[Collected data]
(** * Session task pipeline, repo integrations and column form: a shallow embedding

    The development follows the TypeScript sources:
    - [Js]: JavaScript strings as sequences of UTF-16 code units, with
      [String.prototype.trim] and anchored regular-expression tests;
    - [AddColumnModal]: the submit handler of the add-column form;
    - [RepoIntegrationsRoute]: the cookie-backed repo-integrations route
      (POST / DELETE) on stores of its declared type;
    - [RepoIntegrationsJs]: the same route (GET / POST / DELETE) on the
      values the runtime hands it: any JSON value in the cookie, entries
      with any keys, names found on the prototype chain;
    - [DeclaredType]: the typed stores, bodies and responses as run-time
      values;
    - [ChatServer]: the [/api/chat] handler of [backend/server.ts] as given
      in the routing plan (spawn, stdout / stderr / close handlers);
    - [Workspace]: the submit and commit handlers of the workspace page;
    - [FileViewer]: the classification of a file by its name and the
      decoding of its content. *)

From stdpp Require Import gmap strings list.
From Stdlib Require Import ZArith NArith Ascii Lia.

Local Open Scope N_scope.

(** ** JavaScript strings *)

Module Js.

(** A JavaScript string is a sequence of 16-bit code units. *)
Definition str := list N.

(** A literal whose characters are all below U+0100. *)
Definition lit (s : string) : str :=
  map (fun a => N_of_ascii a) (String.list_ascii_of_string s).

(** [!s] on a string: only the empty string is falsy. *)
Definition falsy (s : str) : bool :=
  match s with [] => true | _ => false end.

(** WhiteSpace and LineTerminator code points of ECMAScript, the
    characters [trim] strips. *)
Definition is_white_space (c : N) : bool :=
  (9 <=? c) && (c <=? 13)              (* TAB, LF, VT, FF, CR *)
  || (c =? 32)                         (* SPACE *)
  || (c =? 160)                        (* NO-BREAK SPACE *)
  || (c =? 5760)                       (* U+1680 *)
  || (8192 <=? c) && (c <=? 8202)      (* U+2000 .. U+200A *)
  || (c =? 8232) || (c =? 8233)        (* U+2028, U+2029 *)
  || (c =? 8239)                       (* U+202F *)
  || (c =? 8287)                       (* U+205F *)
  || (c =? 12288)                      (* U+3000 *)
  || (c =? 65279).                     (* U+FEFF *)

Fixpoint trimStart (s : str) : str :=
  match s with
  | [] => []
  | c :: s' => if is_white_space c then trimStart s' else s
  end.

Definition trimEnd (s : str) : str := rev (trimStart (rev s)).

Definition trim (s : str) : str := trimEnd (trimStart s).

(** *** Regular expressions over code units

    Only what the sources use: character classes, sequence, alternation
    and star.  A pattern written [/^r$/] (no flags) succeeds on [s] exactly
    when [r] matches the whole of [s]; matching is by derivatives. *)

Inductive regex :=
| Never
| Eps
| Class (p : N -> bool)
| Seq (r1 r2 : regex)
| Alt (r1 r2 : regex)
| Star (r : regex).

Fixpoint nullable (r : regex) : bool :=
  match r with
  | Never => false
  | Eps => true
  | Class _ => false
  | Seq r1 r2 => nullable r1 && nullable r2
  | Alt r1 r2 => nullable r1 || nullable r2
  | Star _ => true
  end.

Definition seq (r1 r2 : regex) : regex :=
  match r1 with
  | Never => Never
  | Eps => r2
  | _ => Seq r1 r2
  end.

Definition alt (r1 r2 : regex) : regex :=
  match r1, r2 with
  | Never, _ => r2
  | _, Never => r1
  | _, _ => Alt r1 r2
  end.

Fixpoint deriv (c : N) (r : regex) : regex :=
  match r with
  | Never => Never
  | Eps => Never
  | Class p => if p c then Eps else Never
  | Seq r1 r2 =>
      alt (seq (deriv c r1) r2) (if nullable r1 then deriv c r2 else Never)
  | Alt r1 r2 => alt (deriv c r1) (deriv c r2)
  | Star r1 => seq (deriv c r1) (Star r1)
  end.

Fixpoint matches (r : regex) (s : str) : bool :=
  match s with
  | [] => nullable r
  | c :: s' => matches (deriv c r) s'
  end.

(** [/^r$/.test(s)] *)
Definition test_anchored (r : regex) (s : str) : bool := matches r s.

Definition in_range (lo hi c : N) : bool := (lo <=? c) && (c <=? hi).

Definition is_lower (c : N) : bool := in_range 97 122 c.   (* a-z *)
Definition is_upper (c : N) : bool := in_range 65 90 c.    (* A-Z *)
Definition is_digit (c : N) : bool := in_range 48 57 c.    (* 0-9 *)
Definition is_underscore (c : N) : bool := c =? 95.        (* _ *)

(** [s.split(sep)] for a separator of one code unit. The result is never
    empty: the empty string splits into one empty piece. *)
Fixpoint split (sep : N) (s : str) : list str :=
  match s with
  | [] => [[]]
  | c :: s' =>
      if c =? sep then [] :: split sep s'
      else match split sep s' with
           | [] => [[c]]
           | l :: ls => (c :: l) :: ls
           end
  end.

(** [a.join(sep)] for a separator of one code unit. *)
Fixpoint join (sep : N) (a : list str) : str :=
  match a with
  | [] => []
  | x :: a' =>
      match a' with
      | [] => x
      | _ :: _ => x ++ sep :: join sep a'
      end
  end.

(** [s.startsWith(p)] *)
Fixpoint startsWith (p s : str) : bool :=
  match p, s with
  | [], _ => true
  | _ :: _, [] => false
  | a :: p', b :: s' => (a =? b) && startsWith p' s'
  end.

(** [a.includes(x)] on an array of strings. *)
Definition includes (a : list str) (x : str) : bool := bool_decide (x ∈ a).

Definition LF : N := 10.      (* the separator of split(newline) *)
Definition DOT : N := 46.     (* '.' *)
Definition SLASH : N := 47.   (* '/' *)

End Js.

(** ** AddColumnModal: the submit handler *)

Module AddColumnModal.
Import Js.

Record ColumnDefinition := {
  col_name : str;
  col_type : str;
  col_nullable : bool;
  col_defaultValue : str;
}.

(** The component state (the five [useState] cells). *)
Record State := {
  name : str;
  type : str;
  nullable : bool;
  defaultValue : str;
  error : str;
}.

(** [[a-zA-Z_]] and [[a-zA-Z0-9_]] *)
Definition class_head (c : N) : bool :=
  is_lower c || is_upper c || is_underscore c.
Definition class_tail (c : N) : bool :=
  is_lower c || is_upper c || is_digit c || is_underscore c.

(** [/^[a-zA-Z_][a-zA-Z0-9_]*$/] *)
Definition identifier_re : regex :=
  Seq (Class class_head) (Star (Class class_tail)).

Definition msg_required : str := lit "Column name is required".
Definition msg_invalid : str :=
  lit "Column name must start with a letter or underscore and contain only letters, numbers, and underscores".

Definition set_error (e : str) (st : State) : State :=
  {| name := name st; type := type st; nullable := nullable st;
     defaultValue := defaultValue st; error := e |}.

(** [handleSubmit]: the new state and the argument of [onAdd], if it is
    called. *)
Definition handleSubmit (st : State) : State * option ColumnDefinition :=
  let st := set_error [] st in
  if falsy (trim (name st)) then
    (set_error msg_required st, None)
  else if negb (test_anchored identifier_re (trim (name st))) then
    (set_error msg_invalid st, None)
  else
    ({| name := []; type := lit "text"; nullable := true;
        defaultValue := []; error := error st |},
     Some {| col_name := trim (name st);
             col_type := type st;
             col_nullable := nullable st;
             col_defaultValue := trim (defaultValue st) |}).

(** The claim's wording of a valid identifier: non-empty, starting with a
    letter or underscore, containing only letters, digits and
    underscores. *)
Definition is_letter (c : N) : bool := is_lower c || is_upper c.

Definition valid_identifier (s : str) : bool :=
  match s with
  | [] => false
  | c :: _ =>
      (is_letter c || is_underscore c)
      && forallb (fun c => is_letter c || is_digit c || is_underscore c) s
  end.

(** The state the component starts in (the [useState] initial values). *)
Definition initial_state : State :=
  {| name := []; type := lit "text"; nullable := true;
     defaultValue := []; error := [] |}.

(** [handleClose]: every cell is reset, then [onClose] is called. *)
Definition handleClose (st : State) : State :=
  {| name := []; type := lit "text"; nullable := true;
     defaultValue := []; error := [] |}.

PROBLEM DETAILS ->
Only lines that contain the string "includes" count; pick each one out of the records and copy it.

RESULT OF THE EXERCISE ->
(** [a.includes(x)] on an array of strings. *)
Definition includes (a : list str) (x : str) : bool := bool_decide (x ∈ a).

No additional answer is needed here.